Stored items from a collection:
──────────────────────────────

(** The whole of a transfer, if the packets can be read from any place on: [content] is what is
    there, and [P] a property of the keyboard that reading keeps. *)
Lemma read_all_spec a (content : Z -> nat -> list Z) (P : keyboard -> Prop) (limit : Z) lens off (v : vusb) :
  (forall o n k, P k -> 0 < n <= 8 -> 0 <= o -> o + n <= limit ->
     exists k', read_step macros_storage (mkPointer a o) n k = Some (Some (content o (Z.to_nat n)), k') /\ P k') ->
  (forall o n, 0 <= o -> o + Z.of_nat n <= limit -> length (content o n) = n) ->
  (forall o n m, 0 <= o -> o + Z.of_nat (n + m) <= limit -> content o (n + m)%nat = content o n ++ content (o + Z.of_nat n) m) ->
  Forall (fun n => 0 < n <= 8) lens -> asked lens < 60000 -> 0 <= off -> off + asked lens <= limit ->
  t_type (transfer v) = READ -> readable (t_storage (transfer v)) ->
  t_addr (transfer v) = mkPointer a off -> t_remaining (transfer v) = asked lens -> P (v_keyboard v) ->
  exists v', read_all lens v = Some (content off (Z.to_nat (asked lens)), v') /\ P (v_keyboard v').
Proof.
  intros Hstep Hlen Happ Hall. revert off v. induction Hall as [|n lens Hn Hall IH]; intros off v Hasked Ho Hl H1 H2 H3 H4 HP.
  - exists v. split; [|done]. change (asked []) with 0 in *. change (Z.to_nat 0) with 0%nat.
    by rewrite (nil_length_inv _ (Hlen off 0%nat Ho ltac:(lia))).
  - pose proof (asked_nonneg lens Hall) as Hnn. rewrite asked_cons in *.
    destruct (Hstep off n (v_keyboard v) HP Hn Ho ltac:(lia)) as (k' & E & HP').
    assert (Hb : Z.of_nat (length (content off (Z.to_nat n))) = n) by (rewrite Hlen; lia).
    rewrite read_all_cons. rewrite (read_packet n (asked lens) a off _ k' v H1 H2 H3 H4 ltac:(lia) Hn E Hb).
    cbn [mbind option_bind]. rewrite Hb, Z.gtb_ltb, Z.ltb_irrefl. set (v1 := set_transfer _ _).
    destruct (IH (off + n) v1) as (v' & E2 & HP2); [lia|lia|lia|done|exact H2|done|done|exact HP'|].
    rewrite E2. cbn [mbind option_bind]. exists v'. split; [|done]. do 2 f_equal.
    rewrite Z2Nat.inj_add, Happ, Z2Nat.id by lia. done.
Qed.

Lemma array_get_spec off n (l : list Z) :
  0 <= off -> 0 <= n -> off + n <= Z.of_nat (length l) ->
  array_get (Z.to_nat off) n l = Some (take (Z.to_nat n) (drop (Z.to_nat off) l)).
Proof. intros Ho Hn Hl. unfold array_get. by rewrite (proj2 (Z.leb_le _ _)) by lia. Qed.

Definition constant_bytes (a : vusb_area) (k : keyboard) : list Z :=
  match a with DefaultMapping => logical_to_hid_map_default | _ => area_bytes a k end.

Lemma read_step_list a off n (k : keyboard) :
  list_area a \/ a = DefaultMapping ->
  read_step macros_storage (mkPointer a off) n k
  = bs ← array_get (Z.to_nat off) n (constant_bytes a k); Some (Some bs, k).
Proof. by intros [[-> | [-> | ->]] | ->]. Qed.

Lemma read_all_list a lens (v : vusb) :
  list_area a \/ a = DefaultMapping -> Forall (fun n => 0 < n <= 8) lens -> asked lens < 60000 ->
  asked lens <= Z.of_nat (length (constant_bytes a (v_keyboard v))) ->
  t_type (transfer v) = READ -> readable (t_storage (transfer v)) ->
  t_addr (transfer v) = mkPointer a 0 -> t_remaining (transfer v) = asked lens ->
  exists v', read_all lens v = Some (take (Z.to_nat (asked lens)) (constant_bytes a (v_keyboard v)), v') /\
    v_keyboard v' = v_keyboard v.
Proof.
  intros Ha Hall Hb Hl H1 H2 H3 H4. set (l := constant_bytes a (v_keyboard v)) in *.
  destruct (read_all_spec a (fun o n => take n (drop (Z.to_nat o) l)) (fun k => k = v_keyboard v) (Z.of_nat (length l)) lens 0 v)
    as (v' & E & Ev); try done.
  - intros o n k -> Hn Ho Hol. exists (v_keyboard v). split; [|done].
    rewrite read_step_list, array_get_spec by (done || lia). done.
  - intros o n Ho Hol. rewrite length_take, length_drop. lia.
  - intros o n m Ho Hol. rewrite <- take_take_drop, drop_drop. do 3 f_equal. lia.
  - exists v'. by rewrite E.
Qed.

Lemma read_all_medium `{!StorageOk M St} lens (v : vusb) :
  Forall (fun n => 0 < n <= 8) lens -> asked lens < 60000 -> asked lens <= MACROS_SIZE ->
  in_medium macros_storage MACROS_SIZE -> medium_ready (storage (kb_macros (v_keyboard v))) ->
  t_type (transfer v) = READ -> readable (t_storage (transfer v)) ->
  t_addr (transfer v) = mkPointer MacroStorage 0 -> t_remaining (transfer v) = asked lens ->
  exists v' m, read_all lens v
    = Some (bytes_at macros_storage (Z.to_nat (asked lens)) (cell (storage (kb_macros (v_keyboard v)))), v') /\
    v_keyboard v' = with_medium m (v_keyboard v) /\ forall x, cell m x = cell (storage (kb_macros (v_keyboard v))) x.
Proof.
  intros Hall Hb Hl Hin Hr H1 H2 H3 H4. set (k0 := v_keyboard v) in *. set (c := cell (storage (kb_macros k0))) in *.
  destruct (read_all_spec MacroStorage (fun o n => bytes_at (macros_storage + o) n c)
    (fun k => exists m, k = with_medium m k0 /\ medium_ready m /\ forall x, cell m x = c x) MACROS_SIZE lens 0 v)
    as (v' & E & (m & Ev & _ & Hm)); try done.
  - intros o n k (m & -> & Hk & Hc) Hn Ho Hol. unfold read_step. cbn [in_area offset]. rewrite (proj2 (Z.leb_le _ _)) by lia.
    destruct (storage_read_ok (macros_storage + o) (Z.to_nat n) m Hk ltac:(lia)) as (E1 & E2 & E3).
    { eapply in_medium_sub; [exact Hin|lia..]. }
    cbn [with_medium kb_macros set_macros storage set_storage].
    destruct (storage_read _ _ m) as [r m1]. cbn [fst snd] in *. rewrite E1. eexists. split.
    + do 3 f_equal. apply bytes_at_ext. intros x _. apply Hc.
    + exists m1. split; [done|]. split; [done|]. intros x. by rewrite E3.
  - intros o n Ho Hol. apply bytes_at_length.
  - intros o n m Ho Hol. by rewrite bytes_at_app, Z.add_assoc.
  - exists (storage (kb_macros k0)). by rewrite with_own_medium.
  - exists v', m. by rewrite E, Z.add_0_r.
Qed.

(** *** Whole transfers *)

(** A control transfer with [usbFunctionSetup], and the request in the form of the LUFA build. *)
Definition vusb_control (rq : vusb_request) (ps : list (list Z)) (lens : list Z) (v : vusb) : option (list Z * vusb) :=
  transfer_of (F:=functions) rq ps lens (setup rq v).
Definition lufa_form (rq : vusb_request) : usb_request := mkRequest (rq_type rq) (rq_request rq) (rq_value rq) (rq_length rq).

──────────────────────────────

• AIM OF THE TASK: From the first line through the last, repeat the entries exactly.

• WRITTEN SOLUTION:
(** The whole of a transfer, if the packets can be read from any place on: [content] is what is
    there, and [P] a property of the keyboard that reading keeps. *)
Lemma read_all_spec a (content : Z -> nat -> list Z) (P : keyboard -> Prop) (limit : Z) lens off (v : vusb) :
  (forall o n k, P k -> 0 < n <= 8 -> 0 <= o -> o + n <= limit ->
     exists k', read_step macros_storage (mkPointer a o) n k = Some (Some (content o (Z.to_nat n)), k') /\ P k') ->
  (forall o n, 0 <= o -> o + Z.of_nat n <= limit -> length (content o n) = n) ->
  (forall o n m, 0 <= o -> o + Z.of_nat (n + m) <= limit -> content o (n + m)%nat = content o n ++ content (o + Z.of_nat n) m) ->
  Forall (fun n => 0 < n <= 8) lens -> asked lens < 60000 -> 0 <= off -> off + asked lens <= limit ->
  t_type (transfer v) = READ -> readable (t_storage (transfer v)) ->
  t_addr (transfer v) = mkPointer a off -> t_remaining (transfer v) = asked lens -> P (v_keyboard v) ->
  exists v', read_all lens v = Some (content off (Z.to_nat (asked lens)), v') /\ P (v_keyboard v').
Proof.
  intros Hstep Hlen Happ Hall. revert off v. induction Hall as [|n lens Hn Hall IH]; intros off v Hasked Ho Hl H1 H2 H3 H4 HP.
  - exists v. split; [|done]. change (asked []) with 0 in *. change (Z.to_nat 0) with 0%nat.
    by rewrite (nil_length_inv _ (Hlen off 0%nat Ho ltac:(lia))).
  - pose proof (asked_nonneg lens Hall) as Hnn. rewrite asked_cons in *.
    destruct (Hstep off n (v_keyboard v) HP Hn Ho ltac:(lia)) as (k' & E & HP').
    assert (Hb : Z.of_nat (length (content off (Z.to_nat n))) = n) by (rewrite Hlen; lia).
    rewrite read_all_cons. rewrite (read_packet n (asked lens) a off _ k' v H1 H2 H3 H4 ltac:(lia) Hn E Hb).
    cbn [mbind option_bind]. rewrite Hb, Z.gtb_ltb, Z.ltb_irrefl. set (v1 := set_transfer _ _).
    destruct (IH (off + n) v1) as (v' & E2 & HP2); [lia|lia|lia|done|exact H2|done|done|exact HP'|].
    rewrite E2. cbn [mbind option_bind]. exists v'. split; [|done]. do 2 f_equal.
    rewrite Z2Nat.inj_add, Happ, Z2Nat.id by lia. done.
Qed.

Lemma array_get_spec off n (l : list Z) :
  0 <= off -> 0 <= n -> off + n <= Z.of_nat (length l) ->
  array_get (Z.to_nat off) n l = Some (take (Z.to_nat n) (drop (Z.to_nat off) l)).
Proof. intros Ho Hn Hl. unfold array_get. by rewrite (proj2 (Z.leb_le _ _)) by lia. Qed.

Definition constant_bytes (a : vusb_area) (k : keyboard) : list Z :=
  match a with DefaultMapping => logical_to_hid_map_default | _ => area_bytes a k end.

Lemma read_step_list a off n (k : keyboard) :
  list_area a \/ a = DefaultMapping ->
  read_step macros_storage (mkPointer a off) n k
  = bs ← array_get (Z.to_nat off) n (constant_bytes a k); Some (Some bs, k).
Proof. by intros [[-> | [-> | ->]] | ->]. Qed.

Lemma read_all_list a lens (v : vusb) :
  list_area a \/ a = DefaultMapping -> Forall (fun n => 0 < n <= 8) lens -> asked lens < 60000 ->
  asked lens <= Z.of_nat (length (constant_bytes a (v_keyboard v))) ->
  t_type (transfer v) = READ -> readable (t_storage (transfer v)) ->
  t_addr (transfer v) = mkPointer a 0 -> t_remaining (transfer v) = asked lens ->
  exists v', read_all lens v = Some (take (Z.to_nat (asked lens)) (constant_bytes a (v_keyboard v)), v') /\
    v_keyboard v' = v_keyboard v.
Proof.
  intros Ha Hall Hb Hl H1 H2 H3 H4. set (l := constant_bytes a (v_keyboard v)) in *.
  destruct (read_all_spec a (fun o n => take n (drop (Z.to_nat o) l)) (fun k => k = v_keyboard v) (Z.of_nat (length l)) lens 0 v)
    as (v' & E & Ev); try done.
  - intros o n k -> Hn Ho Hol. exists (v_keyboard v). split; [|done].
    rewrite read_step_list, array_get_spec by (done || lia). done.
  - intros o n Ho Hol. rewrite length_take, length_drop. lia.
  - intros o n m Ho Hol. rewrite <- take_take_drop, drop_drop. do 3 f_equal. lia.
  - exists v'. by rewrite E.
Qed.

Lemma read_all_medium `{!StorageOk M St} lens (v : vusb) :
  Forall (fun n => 0 < n <= 8) lens -> asked lens < 60000 -> asked lens <= MACROS_SIZE ->
  in_medium macros_storage MACROS_SIZE -> medium_ready (storage (kb_macros (v_keyboard v))) ->
  t_type (transfer v) = READ -> readable (t_storage (transfer v)) ->
  t_addr (transfer v) = mkPointer MacroStorage 0 -> t_remaining (transfer v) = asked lens ->
  exists v' m, read_all lens v
    = Some (bytes_at macros_storage (Z.to_nat (asked lens)) (cell (storage (kb_macros (v_keyboard v)))), v') /\
    v_keyboard v' = with_medium m (v_keyboard v) /\ forall x, cell m x = cell (storage (kb_macros (v_keyboard v))) x.
Proof.
  intros Hall Hb Hl Hin Hr H1 H2 H3 H4. set (k0 := v_keyboard v) in *. set (c := cell (storage (kb_macros k0))) in *.
  destruct (read_all_spec MacroStorage (fun o n => bytes_at (macros_storage + o) n c)
    (fun k => exists m, k = with_medium m k0 /\ medium_ready m /\ forall x, cell m x = c x) MACROS_SIZE lens 0 v)
    as (v' & E & (m & Ev & _ & Hm)); try done.
  - intros o n k (m & -> & Hk & Hc) Hn Ho Hol. unfold read_step. cbn [in_area offset]. rewrite (proj2 (Z.leb_le _ _)) by lia.
    destruct (storage_read_ok (macros_storage + o) (Z.to_nat n) m Hk ltac:(lia)) as (E1 & E2 & E3).
    { eapply in_medium_sub; [exact Hin|lia..]. }
    cbn [with_medium kb_macros set_macros storage set_storage].
    destruct (storage_read _ _ m) as [r m1]. cbn [fst snd] in *. rewrite E1. eexists. split.
    + do 3 f_equal. apply bytes_at_ext. intros x _. apply Hc.
    + exists m1. split; [done|]. split; [done|]. intros x. by rewrite E3.
  - intros o n Ho Hol. apply bytes_at_length.
  - intros o n m Ho Hol. by rewrite bytes_at_app, Z.add_assoc.
  - exists (storage (kb_macros k0)). by rewrite with_own_medium.
  - exists v', m. by rewrite E, Z.add_0_r.
Qed.

(** *** Whole transfers *)

(** A control transfer with [usbFunctionSetup], and the request in the form of the LUFA build. *)
Definition vusb_control (rq : vusb_request) (ps : list (list Z)) (lens : list Z) (v : vusb) : option (list Z * vusb) :=
  transfer_of (F:=functions) rq ps lens (setup rq v).
Definition lufa_form (rq : vusb_request) : usb_request := mkRequest (rq_type rq) (rq_request rq) (rq_value rq) (rq_length rq).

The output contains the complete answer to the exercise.